**Exercise description**. Transcribe, verbatim, every line from the start of the entries through the line that contains "Definition code (a"; include both boundary lines and omit all others.

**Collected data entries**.
________________________

(* ===== verification/Utf8.v ===== *)
(** * UTF-8 (Go's package unicode/utf8)

    Decoding and encoding of one rune on byte strings, as the JSON codec uses
    them; [utf8 s] says that [s] is valid. *)

From S2P Require Import Prelude GoStrings.
From Stdlib Require Import ZArith Ascii Lia.
From stdpp Require Import base list.
Open Scope Z_scope.

Definition code (a : ascii) : Z := Z.of_N (N_of_ascii a).

(** The conversion [byte(x)]. *)
Definition byte (x : Z) : ascii := ascii_of_N (Z.to_N (u8 x)).

Lemma code_range a : 0 <= code a < 256.
Proof. unfold code. pose proof (N_ascii_bounded a). lia. Qed.

Lemma byte_code a : byte (code a) = a.
Proof.
  unfold byte. rewrite wrap_small by exact (code_range a).
  unfold code. rewrite N2Z.id. apply ascii_N_embedding.
Qed.

Lemma code_byte x : 0 <= x < 256 -> code (byte x) = x.
Proof.
  intros Hx. unfold byte, code. rewrite wrap_small by exact Hx.
  rewrite N_ascii_embedding by lia. lia.
Qed.

Definition RuneSelf : Z := 0x80.
Definition RuneError : Z := 0xFFFD.
Definition MaxRune : Z := 0x10FFFF.

Definition in_range (lo hi x : Z) : bool := (lo <=? x) && (x <=? hi).

(** A leading byte: how many bytes the rune has and the range of the second. *)
Definition lead (p0 : Z) : option (nat * Z * Z) :=
  if in_range 0xC2 0xDF p0 then Some (2%nat, 0x80, 0xBF)
  else if p0 =? 0xE0 then Some (3%nat, 0xA0, 0xBF)
  else if p0 =? 0xED then Some (3%nat, 0x80, 0x9F)
  else if in_range 0xE1 0xEF p0 then Some (3%nat, 0x80, 0xBF)
  else if p0 =? 0xF0 then Some (4%nat, 0x90, 0xBF)
  else if in_range 0xF1 0xF3 p0 then Some (4%nat, 0x80, 0xBF)
  else if p0 =? 0xF4 then Some (4%nat, 0x80, 0x8F)
  else None.

(** The value of a continuation byte shifted by [k]. *)
Definition cont_bits (b : ascii) (k : Z) : Z := Z.shiftl (Z.land (code b) 0x3F) k.

Definition is_cont (b : ascii) : bool := in_range 0x80 0xBF (code b).

(** The rune at the front and its width; [(RuneError, 1)] when there is none. *)
Definition DecodeRune (s : bytes) : Z * nat :=
  match s with
  | [] => (RuneError, 0%nat)
  | b0 :: t =>
      if code b0 <? RuneSelf then (code b0, 1%nat)
      else
        match lead (code b0), t with
        | Some (size, lo, hi), b1 :: t =>
            if in_range lo hi (code b1) then
              match size, t with
              | 2%nat, _ =>
                  (Z.lor (Z.shiftl (Z.land (code b0) 0x1F) 6) (cont_bits b1 0), 2%nat)
              | 3%nat, b2 :: _ =>
                  if is_cont b2 then
                    (Z.lor (Z.shiftl (Z.land (code b0) 0x0F) 12)
                       (Z.lor (cont_bits b1 6) (cont_bits b2 0)), 3%nat)
                  else (RuneError, 1%nat)
              | 4%nat, b2 :: b3 :: _ =>
                  if is_cont b2 && is_cont b3 then
                    (Z.lor (Z.shiftl (Z.land (code b0) 0x07) 18)
                       (Z.lor (cont_bits b1 12) (Z.lor (cont_bits b2 6) (cont_bits b3 0))), 4%nat)
                  else (RuneError, 1%nat)
              | _, _ => (RuneError, 1%nat)
              end
            else (RuneError, 1%nat)
        | _, _ => (RuneError, 1%nat)
        end
  end.

(** [tx | byte(r>>k) & maskx] *)
Definition cont_byte (r k : Z) : ascii := byte (Z.lor 0x80 (Z.land (Z.shiftr r k) 0x3F)).

Definition is_surrogate (r : Z) : bool := in_range 0xD800 0xDFFF r.

Definition EncodeRune (r : Z) : bytes :=
  let three r := [byte (Z.lor 0xE0 (Z.shiftr r 12)); cont_byte r 6; cont_byte r 0] in
  if in_range 0 0x7F r then [byte r]
  else if in_range 0x80 0x7FF r then [byte (Z.lor 0xC0 (Z.shiftr r 6)); cont_byte r 0]
  else if negb (in_range 0 MaxRune r) || is_surrogate r then three RuneError
  else if r <=? 0xFFFF then three r
  else [byte (Z.lor 0xF0 (Z.shiftr r 18)); cont_byte r 12; cont_byte r 6; cont_byte r 0].

(** ** Bit arithmetic *)

Lemma lor_disjoint a b k : 0 <= k -> 0 <= b < 2 ^ k -> Z.lor (Z.shiftl a k) b = a * 2 ^ k + b.
Proof.
  intros Hk Hb. rewrite <- Z.add_lor_land.
  - rewrite <- (Z.shiftl_mul_pow2 a k Hk).
    assert (Z.land (Z.shiftl a k) b = 0) as ->; [|lia].
    destruct (decide (b = 0)) as [->|Hb0]; [apply Z.land_0_r|].
    apply Z.bits_inj'. intros n Hn. rewrite Z.land_spec, Z.bits_0, Z.shiftl_spec by done.
    destruct (decide (n < k)).
    + by rewrite Z.testbit_neg_r by lia.
    + rewrite (Z.bits_above_log2 b n); [apply andb_false_r|lia|].
      apply Z.lt_le_trans with k; [|lia]. apply Z.log2_lt_pow2; lia.
Qed.

Lemma lor_tag (tag b k : Z) :
  0 <= k -> 0 <= b < 2 ^ k -> Z.lor (tag * 2 ^ k) b = tag * 2 ^ k + b.
Proof. intros Hk Hb. rewrite <- (Z.shiftl_mul_pow2 tag k Hk) at 1. by apply lor_disjoint. Qed.

Lemma land_mask x k : 0 <= k -> Z.land x (2 ^ k - 1) = x mod 2 ^ k.
Proof. intros Hk. rewrite <- Z.land_ones by done. by rewrite Z.ones_equiv. Qed.

(** [DecodeRune] and [EncodeRune] in plain arithmetic. *)
Lemma cont_bits_eq b k : 0 <= k -> 0x80 <= code b <= 0xBF -> cont_bits b k = (code b - 0x80) * 2 ^ k.
Proof.
  intros Hk Hb. unfold cont_bits. change 0x3F with (2 ^ 6 - 1).
  rewrite land_mask, Z.shiftl_mul_pow2 by lia. f_equal.
  change (2 ^ 6) with 64. symmetry. apply (Z.mod_unique _ _ 2); lia.
Qed.

Lemma cont_byte_eq r k : 0 <= k -> cont_byte r k = byte (0x80 + (r / 2 ^ k) mod 64).
Proof.
  intros Hk. unfold cont_byte. f_equal. change 0x3F with (2 ^ 6 - 1).
  rewrite land_mask, Z.shiftr_div_pow2 by lia. change 0x80 with (2 * 2 ^ 6) at 1.
  rewrite lor_tag; [reflexivity|lia|]. apply Z.mod_pos_bound. lia.
Qed.

Lemma lead_spec p size lo hi :
  lead p = Some (size, lo, hi) ->
  (size = 2%nat /\ 0xC2 <= p <= 0xDF /\ lo = 0x80 /\ hi = 0xBF) \/
  (size = 3%nat /\ 0xE0 <= p <= 0xEF /\ 0x80 <= lo /\ hi <= 0xBF /\
   (p = 0xE0 -> lo = 0xA0) /\ (p = 0xED -> hi = 0x9F)) \/
  (size = 4%nat /\ 0xF0 <= p <= 0xF4 /\ 0x80 <= lo /\ hi <= 0xBF /\
   (p = 0xF0 -> lo = 0x90) /\ (p = 0xF4 -> hi = 0x8F)).
Proof.
  unfold lead, in_range.
  repeat match goal with |- context [if ?b then _ else _] => destruct b eqn:? end;
    intros [= <- <- <-]; lia.
Qed.

(** [lia] with division and modulo by constants. *)
Ltac zlia := Z.to_euclidean_division_equations; lia.

Lemma byte_eq b x : x = code b -> byte x = b.
Proof. intros ->. apply byte_code. Qed.

(** The bytes of a rune are computed back from its value. *)
Lemma encode_two p b c :
  0xC2 <= code p <= 0xDF -> 0x80 <= code b <= 0xBF ->
  c = (code p - 0xC0) * 64 + (code b - 0x80) -> EncodeRune c = [p; b].
Proof.
  intros Hp Hb Hc. unfold EncodeRune, in_range.
  replace ((0 <=? c) && (c <=? 0x7F)) with false by lia.
  replace ((0x80 <=? c) && (c <=? 0x7FF)) with true by lia.
  rewrite cont_byte_eq, Z.shiftr_div_pow2 by lia.
  rewrite (lor_tag 3 _ 6) by zlia.
  rewrite (byte_eq p), (byte_eq b) by zlia. done.
Qed.

Lemma encode_three p b1 b2 c :
  0xE0 <= code p <= 0xEF -> 0x80 <= code b1 <= 0xBF -> 0x80 <= code b2 <= 0xBF ->
  (code p = 0xE0 -> 0xA0 <= code b1) -> (code p = 0xED -> code b1 <= 0x9F) ->
  c = (code p - 0xE0) * 4096 + (code b1 - 0x80) * 64 + (code b2 - 0x80) ->
  EncodeRune c = [p; b1; b2].
Proof.
  intros Hp Hb1 Hb2 HE0 HED Hc. unfold EncodeRune, is_surrogate, in_range, MaxRune.
  replace ((0 <=? c) && (c <=? 0x7F)) with false by lia.
  replace ((0x80 <=? c) && (c <=? 0x7FF)) with false by lia.
  replace (negb ((0 <=? c) && (c <=? 0x10FFFF)) || ((0xD800 <=? c) && (c <=? 0xDFFF)))
    with false by lia.
  replace (c <=? 0xFFFF) with true by lia.
  rewrite !cont_byte_eq, Z.shiftr_div_pow2 by lia.
  rewrite (lor_tag 14 _ 4) by zlia.
  rewrite (byte_eq p), (byte_eq b1), (byte_eq b2) by zlia. done.
Qed.

Lemma encode_four p b1 b2 b3 c :
  0xF0 <= code p <= 0xF4 -> 0x80 <= code b1 <= 0xBF -> 0x80 <= code b2 <= 0xBF ->
  0x80 <= code b3 <= 0xBF ->
  (code p = 0xF0 -> 0x90 <= code b1) -> (code p = 0xF4 -> code b1 <= 0x8F) ->
  c = (code p - 0xF0) * 262144 + (code b1 - 0x80) * 4096 + (code b2 - 0x80) * 64
      + (code b3 - 0x80) ->
  EncodeRune c = [p; b1; b2; b3].
Proof.
  intros Hp Hb1 Hb2 Hb3 HF0 HF4 Hc. unfold EncodeRune, is_surrogate, in_range, MaxRune.
  replace ((0 <=? c) && (c <=? 0x7F)) with false by lia.
  replace ((0x80 <=? c) && (c <=? 0x7FF)) with false by lia.
  replace (negb ((0 <=? c) && (c <=? 0x10FFFF)) || ((0xD800 <=? c) && (c <=? 0xDFFF)))
    with false by lia.
  replace (c <=? 0xFFFF) with false by lia.
  rewrite !cont_byte_eq, Z.shiftr_div_pow2 by lia.
  rewrite (lor_tag 30 _ 3) by zlia.
  rewrite (byte_eq p), (byte_eq b1), (byte_eq b2), (byte_eq b3) by zlia. done.
Qed.

Lemma lead_bits p (m k mask : Z) :
  mask = 2 ^ k - 1 -> 0 <= k -> 0 <= m < 256 -> m mod 2 ^ k = 0 -> m <= code p < m + 2 ^ k ->
  Z.land (code p) mask = code p - m.
Proof.
  intros -> Hk Hm Hd Hp. rewrite land_mask by done.
  assert (0 < 2 ^ k) by (apply Z.pow_pos_nonneg; lia).
  symmetry. apply (Z.mod_unique _ _ (m / 2 ^ k)); [lia|].
  pose proof (Z.div_mod m (2 ^ k)). lia.
Qed.

(** What a successful decoding of more than one byte looks like: the bytes
    taken determine it, and encoding the rune gives them back. *)
Lemma DecodeRune_multi b0 t c n :
  RuneSelf <= code b0 -> DecodeRune (b0 :: t) = (c, n) -> (c, n) <> (RuneError, 1%nat) ->
  exists l rest, b0 :: t = l ++ rest /\ length l = n /\ (2 <= n)%nat /\ EncodeRune c = l /\
    Forall (fun b => RuneSelf <= code b) l /\ forall r, DecodeRune (l ++ r) = (c, n).
Proof.
  unfold RuneSelf. intros H0 Hd Hne. cbn [DecodeRune] in Hd. unfold RuneSelf in Hd.
  replace (code b0 <? 0x80) with false in Hd by lia.
  destruct (lead (code b0)) as [[[size lo] hi]|] eqn:Hlead; [|congruence].
  destruct t as [|b1 t]; [congruence|].
  destruct (in_range lo hi (code b1)) eqn:H1; [|congruence].
  pose proof (code_range b0). pose proof (lead_spec _ _ _ _ Hlead) as Hl.
  assert (code b0 <? 0x80 = false) as Hlt by lia. pose proof H1 as Hr1. unfold in_range in Hr1.
  destruct Hl as [(-> & Hb0 & -> & ->)|[(-> & Hb0 & Hlo & Hhi & HE0 & HED)|(-> & Hb0 & Hlo & Hhi & HF0 & HF4)]].
  - exists [b0; b1], t. injection Hd as <- <-. repeat split; [lia| | |].
    + eapply encode_two; [done|lia|].
      rewrite cont_bits_eq, Z.mul_1_r by lia. rewrite (lead_bits b0 0xC0 5 0x1F) by (lia || done).
      by rewrite (lor_disjoint _ _ 6) by lia.
    + repeat constructor; lia.
    + intros r. cbn [app DecodeRune]. unfold RuneSelf. by rewrite Hlt, Hlead, H1.
  - destruct t as [|b2 t]; [congruence|].
    destruct (is_cont b2) eqn:H2; [|congruence]. pose proof H2 as Hr2.
    unfold is_cont, in_range in Hr2.
    exists [b0; b1; b2], t. injection Hd as <- <-. repeat split; [lia| | |].
    + eapply encode_three; [done|lia|lia|lia|lia|].
      rewrite !cont_bits_eq, Z.mul_1_r by lia. rewrite (lead_bits b0 0xE0 4 0x0F) by (lia || done).
      rewrite (lor_tag _ _ 6) by lia. rewrite (lor_disjoint _ _ 12) by lia. lia.
    + repeat constructor; lia.
    + intros r. cbn [app DecodeRune]. unfold RuneSelf. by rewrite Hlt, Hlead, H1, H2.
  - destruct t as [|b2 [|b3 t]]; [congruence..|].
    destruct (is_cont b2) eqn:H2; [|simpl in Hd; congruence].
    destruct (is_cont b3) eqn:H3; [|simpl in Hd; congruence].
    pose proof H2 as Hr2. pose proof H3 as Hr3. unfold is_cont, in_range in Hr2, Hr3.
    exists [b0; b1; b2; b3], t. injection Hd as <- <-. repeat split; [lia| | |].
    + eapply encode_four; [done|lia|lia|lia|lia|lia|].
      rewrite !cont_bits_eq, Z.mul_1_r by lia. rewrite (lead_bits b0 0xF0 3 0x07) by (lia || done).
      rewrite (lor_tag _ _ 6) by lia. rewrite (lor_tag _ _ 12) by lia.
      rewrite (lor_disjoint _ _ 18) by lia. lia.
    + repeat constructor; lia.
    + intros r. cbn [app DecodeRune]. unfold RuneSelf. by rewrite Hlt, Hlead, H1, H2, H3.
Qed.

________________________

**Answer to this task**.
(* ===== verification/Utf8.v ===== *)
(** * UTF-8 (Go's package unicode/utf8)

    Decoding and encoding of one rune on byte strings, as the JSON codec uses
    them; [utf8 s] says that [s] is valid. *)

From S2P Require Import Prelude GoStrings.
From Stdlib Require Import ZArith Ascii Lia.
From stdpp Require Import base list.
Open Scope Z_scope.

Definition code (a : ascii) : Z := Z.of_N (N_of_ascii a).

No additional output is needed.